The mass of one mole of atoms/molecules/ions is called its **molar mass ( M) **expressed in g/mol. To calculate the molar mass of an atom or a molecule, we are always going to need a periodic table. So, how do we find the molar mass in the periodic table?

For example, there are two numbers given for potassium in the periodic table: 19 and 39.098. The smaller one is the atomic number which shows the number of protons, and the larger one is the average atomic mass:

What’s important for today’s topic is that **numerically, the molar mass is equal to the average atomic mass **of the given atom, so we can look it up in the periodic table. For potassium then, it is 39.098 g/mol which means one mole of potassium atoms weighs 39.098 g. And we can do this for all the elements in the periodic table.

If there is a subscript in the symbol, then you need to multiply the molar mass by that number. For example, to find the molar of P_{4}, we multiply 30.974 g/mol by 4:

M (P_{4}) = 30.974 g/mol x 4 = 123.896 g/mol

Usually, we round off the molar mass to 1 or 2 decimal places, so for P, we’d use 123.9 or 123.90 for its molar mass.

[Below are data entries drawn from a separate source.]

Lemma for_each_ok (I : Z → Z → guac_terminal_display → Prop) visit d :
  0 ≤ disp_width d → 0 ≤ disp_height d → I 0 0 d →
  (∀ r c t, 0 ≤ r < disp_height d → 0 ≤ c < disp_width d → I r c t →
     ∃ t', visit r c (r * disp_width d + c) t = Run t' ∧ I r (c + 1) t') →
  (∀ r t, 0 ≤ r < disp_height d → I r (disp_width d) t → I (r + 1) 0 t) →
  ∃ d', for_each_operation visit d = Run d' ∧ I (disp_height d) 0 d'.
Proof.
  intros HW HH Hd Hv Hr. unfold for_each_operation.
  destruct (for_range_inv (λ r t, I r 0 t) 0 (disp_height d - 1)
    (λ row t, for_range 0 (disp_width d - 1)
       (λ col t, visit row col (row * disp_width d + col) t) t) d) as (d' & E & H'); [lia|done| |].
  - intros r t Hr' Ht.
    destruct (for_range_inv (λ c t, I r c t) 0 (disp_width d - 1)
      (λ col t, visit r col (r * disp_width d + col) t) t) as (t' & E & H'); [lia|done| |].
    + intros c t' Hc Ht'. apply Hv; [lia|lia|done].
    + exists t'. split; [done|]. apply Hr; [lia|].
      by replace (disp_width d - 1 + 1) with (disp_width d) in H' by lia.
  - exists d'. split; [done|]. by replace (disp_height d - 1 + 1) with (disp_height d) in H' by lia.
Qed.

(** A scan whose visits leave no operation of type [T] behind leaves none. *)

Definition cell (d : guac_terminal_display) (r c : Z) : option guac_terminal_operation :=
  operations d !! Z.to_nat (r * disp_width d + c).

Definition lacks (T : guac_terminal_operation_type) (d : guac_terminal_display) (r c : Z) : Prop :=
  ∀ op, cell d r c = Some op → type op ≠ T.

Lemma shrinks_lacks T d d' r c : T ≠ GUAC_CHAR_NOP → shrinks d d' → lacks T d r c → lacks T d' r c.
Proof.
  intros HT [K S] H op' Hop'. unfold cell in Hop'. rewrite (display_kept_width _ _ K) in Hop'.
  destruct (S _ _ Hop') as (op & Hop & [->| ->]); [by apply H|]. cbn. by intros <-.
Qed.

Lemma for_each_lacks T visit d :
  T ≠ GUAC_CHAR_NOP → display_ok d →
  (∀ r c t, 0 ≤ r < disp_height d → 0 ≤ c < disp_width d → display_kept d t →
     ∃ t', visit r c (r * disp_width d + c) t = Run t' ∧ shrinks t t' ∧ lacks T t' r c) →
  ∃ d', for_each_operation visit d = Run d' ∧ shrinks d d' ∧
    ∀ op, op ∈ operations d' → type op ≠ T.
Proof.
  intros HT Hd Hv. pose proof Hd as [H1 H2 H3].
  destruct (for_each_ok (λ r c t, shrinks d t ∧
    ∀ r' c', 0 ≤ r' → 0 ≤ c' < disp_width d → r' < r ∨ r' = r ∧ c' < c → lacks T t r' c') visit d)
    as (d' & E & S & HL); [lia|lia|..].
  - split; [by apply shrinks_refl|]. intros; lia.
  - intros r c t Hr Hc [S HL]. destruct (Hv r c t Hr Hc (proj1 S)) as (t' & E & S' & L').
    exists t'. split; [done|]. split; [by eapply shrinks_trans|]. intros r' c' Hr' Hc' Hb.
    destruct (decide (r' = r ∧ c' = c)) as [[-> ->]|Hne]; [done|].
    eapply shrinks_lacks; [done..|]. apply HL; lia.
  - intros r t Hr [S HL]. split; [done|]. intros r' c' Hr' Hc' Hb. apply HL; lia.
  - exists d'. split; [done|]. split; [done|]. intros op Hop.
    apply list_elem_of_lookup_1 in Hop as [i Hi]. pose proof (lookup_lt_Some _ _ _ Hi) as Hlt.
    destruct S as [K _]. pose proof (display_kept_width _ _ K) as EW.
    pose proof (display_kept_height _ _ K) as EH. pose proof (display_ok_operations _ (proj1 K)) as EL.
    rewrite EW, EH in EL.
    assert (HW : 0 < disp_width d) by nia.
    pose proof (Z.div_mod (Z.of_nat i) (disp_width d) ltac:(lia)) as Edm.
    pose proof (Z.mod_pos_bound (Z.of_nat i) (disp_width d) HW) as Hm.
    apply (HL (Z.of_nat i / disp_width d) (Z.of_nat i mod disp_width d)); [apply Z.div_pos; lia|lia| |].
    + left. apply Z.div_lt_upper_bound; lia.
    + unfold cell. rewrite EW. rewrite <-Hi. f_equal. lia.
Qed.
Lemma echo_displayable_ok t c : term_ok t → keeps (echo_displayable t c).
Proof.
  intros Ht. unfold echo_displayable. zif; [by apply keeps_run|].
  destruct (mapped_ok t c Ht ltac:(lia)) as (m & -> & Hm). rewrite run_bind_run.
  assert (Ht1 : term_ok (update_statics (λ s, s <| codepoint := m |>) t)).
  { apply update_statics_ok; [done|]. by destruct (term_ok_statics t Ht). }
  set (t1 := update_statics _ t) in *. clearbody t1.
  destruct (wrap_ok t1 Ht1) as (t2 & -> & Ht2 & Hcol). rewrite run_bind_run.
  pose proof (term_ok_dims t2 Ht2) as [HW HH]. pose proof Ht2 as [Hx2 Hc2].
  assert (D3 : drawn t2 (if insert_mode t2
    then guac_terminal_copy_columns t2 (cursor_row t2) (cursor_col t2) (term_width t2 - 2) 1
    else Run t2)).
  { zif; [|by apply draw_return, draws_refl]. destruct Hc2 as (C1 & C2 & _).
    apply copy_columns_drawn; unfold GUAC_TERMINAL_MAX_ROWS, GUAC_TERMINAL_MAX_COLUMNS; try done; lia. }
  destruct D3 as (t3 & -> & D3). rewrite run_bind_run.
  pose proof (draws_ok _ _ D3 Ht2) as Ht3. pose proof (draws_width _ _ D3) as EW.
  assert (Ecol : cursor_col t3 = cursor_col t2) by (by apply (draws_field cursor_col _ _) in D3).
  pose proof Ht3 as [Hx3 (C1 & C2 & _)].
  destruct (guac_set_drawn t3 (cursor_row t3) (cursor_col t3) m) as (t4 & -> & D4);
    [done|lia|unfold is_i32; lia|lia|].
  rewrite run_bind_run. apply keeps_run. pose proof (draws_ok _ _ D4 Ht3) as [[] Hc4].
  pose proof (draws_width _ _ D4) as EW4. pose proof (columns_range m).
  assert (Ecol4 : cursor_col t4 = cursor_col t3) by (by apply (draws_field cursor_col _ _) in D4).
  split; [by split|]. unfold control_ok in *. cbn. intuition lia.
Qed.

(** Updates of fields that the invariant does not mention. *)

Ltac same_control Ht := destruct Ht as [[] ?]; split; [by split|done].

Lemma echo_character_ok t c : term_ok t → keeps (echo_character t c).
Proof.
  intros Ht. unfold echo_character.
  zif; [apply keeps_run; by apply send_data_ok|]. zif; [by apply keeps_run|].
  do 2 (zif; [apply keeps_run; by apply move_cursor_ok|]).
  zif.
  { destruct (linefeed_ok t false Ht) as (t' & -> & Ht'). rewrite run_bind_run. apply keeps_run.
    zif; [by apply move_cursor_ok|done]. }
  zif; [apply keeps_run; by apply move_cursor_ok|].
  do 2 (zif; [apply keeps_run; same_control Ht|]).
  do 2 (zif; [apply keeps_run; by apply set_handler_ok|]).
  zif; [by apply keeps_run|]. by apply echo_displayable_ok.
Qed.

Lemma decode_byte_ok mapped c s : statics_ok s → statics_ok (decode_byte mapped c s).
Proof. intros []. unfold decode_byte. by repeat zif. Qed.

Lemma handle_echo_ok t c : term_ok t → keeps (handle_echo t c).
Proof.
  intros Ht. unfold handle_echo. set (piped := bool_decide _ && negb _).
  set (t1 := if piped then _ else t).
  assert (Ht1 : term_ok t1) by (unfold t1; destruct piped; [by apply pipe_write_ok|done]).
  clearbody t1. zif; [by apply keeps_run|].
  set (t2 := update_statics _ _).
  assert (Ht2 : term_ok t2) by (by apply update_statics_ok, decode_byte_ok, term_ok_statics).
  clearbody t2. zif; [by apply keeps_run|]. by apply echo_character_ok.
Qed.

(** ** Escape sequences *)

Lemma set_current_buffer_ok t b : term_ok t → buffer_ok b → term_ok (set_current_buffer b t).
Proof.
  intros Ht Hb. eapply draws_ok; [|exact Ht]. by apply set_buffer_draws; [apply Ht|].
Qed.

Lemma reset_cursor_ok t : term_ok t → term_ok (reset_cursor t).
Proof.
  intros Ht. pose proof (term_ok_dims t Ht). destruct Ht as [[] (C1 & C2 & C3 & C4 & C5 & C6)].
  split; [by split|]. split; [cbn; lia|]. split; [cbn; lia|]. split; [exact C3|].
  split; [by repeat constructor|]. split; [exact C5|exact C6].
Qed.

Lemma reset_scroll_ok t : term_ok t → term_ok (reset_scroll t).
Proof.
  intros Ht. pose proof (term_ok_dims t Ht). destruct Ht as [[] (C1 & C2 & C3 & C4 & C5 & C6)].
  split; [by split|]. split; [exact C1|]. split; [exact C2|]. split; [cbn; lia|].
  split; [exact C4|]. split; [exact C5|exact C6].
Qed.

Lemma reset_modes_ok t : term_ok t → term_ok (reset_modes t).
Proof. intros Ht. same_control Ht. Qed.

Lemma set_display_ok t d :
  term_ok t → display_ok d → disp_width d = disp_width (display t) →
  disp_height d = disp_height (display t) → term_ok (t <| display := d |>).
Proof.
  intros [[Hd Ew Eh ? ? ? ? ?] Hc] Hd' Ew' Eh'.
  split; [split; cbn; try done; congruence|exact Hc].
Qed.

Lemma terminal_reset_ok t : term_ok t → keeps (guac_terminal_reset t).
Proof.
  intros Ht. unfold guac_terminal_reset. cbv zeta.
  set (t2 := reset_modes _).
  assert (H2 : term_ok t2).
  { unfold t2. apply reset_modes_ok, reset_scroll_ok.
    apply set_current_buffer_ok; [by apply reset_cursor_ok|].
    apply reset_ok, current_buffer_ok, reset_cursor_ok, Ht. }
  clearbody t2. unfold update_display at 1. rewrite !run_bind_run.
  set (t4 := t2 <| display := _ |>).
  assert (H4 : term_ok t4).
  { destruct (reset_palette_ok (display t2)) as (Hd' & Ew' & Eh'); [apply H2|].
    by apply set_display_ok. }
  clearbody t4.
  apply (drawn_keeps t4); [|done]. apply draw_loop; [apply H4|]. intros j t5 D5 _.
  apply set_columns_drawn; [apply D5|apply default_writable, D5|].
  pose proof (text_ok_columns t5 (proj1 D5)). lia.
Qed.

Lemma keeps_handler r h : keeps r → keeps (t ← r; Run (set_handler h t)).
Proof.
  intros Hr. apply (keeps_bind r); [done|]. intros t Ht. by apply keeps_run, set_handler_ok.
Qed.

Lemma set_tab_ok t column : term_ok t → term_ok (guac_terminal_set_tab t column).
Proof.
  intros Ht. unfold guac_terminal_set_tab. destruct (list_find _ _) as [[i x]|]; [|done].
  same_control Ht.
Qed.

Lemma unset_tab_ok t column : term_ok t → term_ok (guac_terminal_unset_tab t column).
Proof.
  intros Ht. unfold guac_terminal_unset_tab. destruct (list_find _ _) as [[i x]|]; [|done].
  same_control Ht.
Qed.

Lemma handle_escape_ok t c : term_ok t → keeps (handle_escape t c).
Proof.
  intros Ht. unfold handle_escape.
  destruct c; try (apply keeps_run, set_handler_ok; done).
  - apply keeps_run, set_handler_ok. same_control Ht.
  - apply keeps_run, set_handler_ok. by apply move_cursor_ok.
  - apply keeps_handler. by apply linefeed_ok.
  - apply keeps_handler. by apply linefeed_ok, move_cursor_ok.
  - apply keeps_run, set_handler_ok. by apply set_tab_ok.
  - apply keeps_handler. by apply reverse_linefeed_ok.
  - apply keeps_run, set_handler_ok. by apply send_data_ok.
  - by apply terminal_reset_ok.
Qed.

Lemma char_mapping_ok c : mapping_ok (__guac_terminal_get_char_mapping c).
Proof.
  assert (Hmap : ∀ m, (bool_decide (len m = 224) && forallb (λ c, 0 <=? c) m = true) → mapping_ok (Some m)).
  { intros m Hm. apply andb_true_iff in Hm as [H1 H2]. apply bool_decide_eq_true in H1.
    split; [done|]. apply Forall_forall. intros x Hx. rewrite forallb_forall in H2.
    by apply Z.leb_le, H2. }
  destruct c; try exact I; apply Hmap; vm_compute; reflexivity.
Qed.
(** Two letters in the first row of a terminal just created. *)


(** A wide character printed where the visible cursor is does not reach the buffer: the second
    call of [__guac_terminal_set_columns], for the one column of the cursor, cuts it. *)

Definition row_values (t : guac_terminal) (row : Z) (n : nat) : option (list Z) :=
  match guac_terminal_buffer_get_columns (current_buffer t) row with
  | Run (Some (cells, _, _)) => Some (value <$> take n cells)
  | _ => None
  end.

Definition written_values (output : list byte) (row : Z) (n : nat) : option (list Z) :=
  match guac_terminal_create sample_environment sample_options with
  | Run (Some t) =>
      match guac_terminal_write 1 t output with
      | Run t => row_values t row n
      | _ => None
      end
  | _ => None
  end.

Lemma wide_under_cursor_lost :
  written_values [xe4; xbd; xa0] 0 3 = Some [GUAC_CHAR_SPACE; GUAC_CHAR_SPACE; 0] ∧
  written_values [x0a; xe4; xbd; xa0] 1 3 = Some [0x4F60; GUAC_CHAR_CONTINUATION; 0].
Proof. split; vm_compute; reflexivity. Qed.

**The Molar Mass of Molecules**

To calculate the molar mass of a molecule, we add the molar mass of each constituent atom by the corresponding subscript.

For example, the molar mass of water would be:

M (H_{2}O) = 2 x 1.0 + 16.0 = 18.0 g/mol

If the formula of the molecule is not given, you will need to first determine it.

**For example, **determine the molar mass of phosphorous pentachloride.

** **The formula of phosphorous pentachloride is PCl5. Go over naming covalent compounds to refresh some of the concepts here.

To calculate the molar mass of PCl_{5}, we multiply the molar mass of each element by its subscript:

** **

M (PCl_{5}) = M (P) + 5x M (Cl)

M (PCl_{5}) = 30.1 + 5 x 35.5 = 207.6 g/mol

** **

**Another example:** what is the molar mass of aluminum sulfate?

First, we know that the aluminum ion has a 3+ charge. You need to know the common polyatomic ions from where we find that sulfate is the SO_{4}^{2-} ion. Next, we write the ions next to each other and add the correct subscripts:

And now, we multiply the molar mass of each element by its subscript. Remember, the number outside of parenthesis applies to all the elements in it.

M (Al_{2}(SO_{4})_{3}) = 2 x M (Al) + 3 x M (S) + 3 x 4 x M (O)

M (Al_{2}(SO_{4})_{3}) = 2 x 27.0 + 3 x 32.1 + 3 x 4 x 16.0 = 342.3 g/mol

**The Molar Mass of Ions**

Do not worry about the charge of the ion. It is a result of either losing or gaining an electron(s) which has negligible mass compared to atoms and molecules.

**For example**, what is the molar mass of the nitrate ion?

The formula of nitrate ion is NO_{3}^{–}, therefore, the molar mass would be:

M (NO_{3}^{–}) = M (N) + 3 x M (O) = 14.0 + 3 x 16.0 = 62.0 g/mol

**The Molar Mass of Hydrates**

To calculate the molar mass of a hydrate, determine the molar mass of the salt and add to the molar mass of the water multiplied by its subscript.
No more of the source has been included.